SOURCE MATERIAL >>
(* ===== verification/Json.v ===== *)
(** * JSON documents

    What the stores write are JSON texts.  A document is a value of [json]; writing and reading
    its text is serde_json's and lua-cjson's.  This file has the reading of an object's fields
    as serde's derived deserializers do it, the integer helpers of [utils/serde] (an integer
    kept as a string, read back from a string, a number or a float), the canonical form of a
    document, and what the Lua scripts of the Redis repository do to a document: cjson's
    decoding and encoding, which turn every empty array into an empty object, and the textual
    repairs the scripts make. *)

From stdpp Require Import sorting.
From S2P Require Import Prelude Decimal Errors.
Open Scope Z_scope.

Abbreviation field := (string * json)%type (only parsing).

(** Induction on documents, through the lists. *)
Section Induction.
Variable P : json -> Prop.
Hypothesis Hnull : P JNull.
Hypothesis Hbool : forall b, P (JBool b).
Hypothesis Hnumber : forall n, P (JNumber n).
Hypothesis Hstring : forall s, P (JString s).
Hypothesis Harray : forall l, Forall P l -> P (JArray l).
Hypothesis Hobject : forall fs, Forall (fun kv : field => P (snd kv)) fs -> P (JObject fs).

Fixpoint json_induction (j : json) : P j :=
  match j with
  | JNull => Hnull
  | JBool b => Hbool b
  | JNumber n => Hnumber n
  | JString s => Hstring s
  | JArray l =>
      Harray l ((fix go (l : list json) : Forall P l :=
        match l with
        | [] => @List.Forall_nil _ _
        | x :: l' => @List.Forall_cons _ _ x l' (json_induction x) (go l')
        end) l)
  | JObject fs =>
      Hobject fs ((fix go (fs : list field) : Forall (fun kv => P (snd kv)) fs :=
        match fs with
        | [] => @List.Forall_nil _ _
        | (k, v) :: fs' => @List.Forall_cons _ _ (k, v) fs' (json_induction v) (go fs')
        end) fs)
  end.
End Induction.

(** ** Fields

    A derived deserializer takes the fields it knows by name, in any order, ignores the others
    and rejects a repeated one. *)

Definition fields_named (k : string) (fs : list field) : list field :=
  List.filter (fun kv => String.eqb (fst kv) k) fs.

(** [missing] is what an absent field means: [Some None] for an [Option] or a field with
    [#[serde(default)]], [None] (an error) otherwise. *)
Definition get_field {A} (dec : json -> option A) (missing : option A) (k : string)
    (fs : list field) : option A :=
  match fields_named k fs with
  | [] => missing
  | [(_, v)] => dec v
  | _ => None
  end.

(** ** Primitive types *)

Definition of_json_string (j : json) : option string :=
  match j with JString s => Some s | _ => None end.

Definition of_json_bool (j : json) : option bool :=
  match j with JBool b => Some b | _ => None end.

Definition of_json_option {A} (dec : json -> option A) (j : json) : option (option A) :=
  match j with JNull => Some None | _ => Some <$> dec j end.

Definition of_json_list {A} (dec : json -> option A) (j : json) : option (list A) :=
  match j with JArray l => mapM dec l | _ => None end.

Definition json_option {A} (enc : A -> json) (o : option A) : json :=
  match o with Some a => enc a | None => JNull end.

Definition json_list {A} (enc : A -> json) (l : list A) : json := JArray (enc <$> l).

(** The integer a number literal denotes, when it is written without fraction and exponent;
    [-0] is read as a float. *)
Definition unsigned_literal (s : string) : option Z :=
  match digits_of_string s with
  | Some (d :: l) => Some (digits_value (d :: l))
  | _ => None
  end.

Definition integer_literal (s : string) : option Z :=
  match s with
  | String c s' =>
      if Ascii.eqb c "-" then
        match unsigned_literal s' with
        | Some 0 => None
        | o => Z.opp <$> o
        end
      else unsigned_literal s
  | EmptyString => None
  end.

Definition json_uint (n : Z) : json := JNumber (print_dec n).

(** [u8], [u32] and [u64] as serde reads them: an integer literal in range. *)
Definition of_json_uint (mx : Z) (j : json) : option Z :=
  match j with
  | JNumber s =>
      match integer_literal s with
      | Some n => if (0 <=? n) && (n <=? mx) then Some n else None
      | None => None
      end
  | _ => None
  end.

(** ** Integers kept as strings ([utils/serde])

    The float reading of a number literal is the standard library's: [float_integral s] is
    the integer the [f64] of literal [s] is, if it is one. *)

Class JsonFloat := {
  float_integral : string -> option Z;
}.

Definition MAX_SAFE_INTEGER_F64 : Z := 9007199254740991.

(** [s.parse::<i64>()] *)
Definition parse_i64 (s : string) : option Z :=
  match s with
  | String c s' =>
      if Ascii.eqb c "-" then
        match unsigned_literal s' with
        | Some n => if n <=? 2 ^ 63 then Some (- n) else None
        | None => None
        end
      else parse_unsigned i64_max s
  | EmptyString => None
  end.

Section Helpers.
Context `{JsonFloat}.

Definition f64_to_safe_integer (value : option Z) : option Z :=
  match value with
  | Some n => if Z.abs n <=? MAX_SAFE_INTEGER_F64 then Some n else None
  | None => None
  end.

WORK TASK >> Retype only the lines above between the line with "Definition fields_named (k" and the line with "[-0] is read as a float. *)", counting those two lines as well, and keep every character as it is.

REPLY TO THE EXERCISE >>
Definition fields_named (k : string) (fs : list field) : list field :=
  List.filter (fun kv => String.eqb (fst kv) k) fs.

(** [missing] is what an absent field means: [Some None] for an [Option] or a field with
    [#[serde(default)]], [None] (an error) otherwise. *)
Definition get_field {A} (dec : json -> option A) (missing : option A) (k : string)
    (fs : list field) : option A :=
  match fields_named k fs with
  | [] => missing
  | [(_, v)] => dec v
  | _ => None
  end.

(** ** Primitive types *)

Definition of_json_string (j : json) : option string :=
  match j with JString s => Some s | _ => None end.

Definition of_json_bool (j : json) : option bool :=
  match j with JBool b => Some b | _ => None end.

Definition of_json_option {A} (dec : json -> option A) (j : json) : option (option A) :=
  match j with JNull => Some None | _ => Some <$> dec j end.

Definition of_json_list {A} (dec : json -> option A) (j : json) : option (list A) :=
  match j with JArray l => mapM dec l | _ => None end.

Definition json_option {A} (enc : A -> json) (o : option A) : json :=
  match o with Some a => enc a | None => JNull end.

Definition json_list {A} (enc : A -> json) (l : list A) : json := JArray (enc <$> l).

(** The integer a number literal denotes, when it is written without fraction and exponent;
    [-0] is read as a float. *)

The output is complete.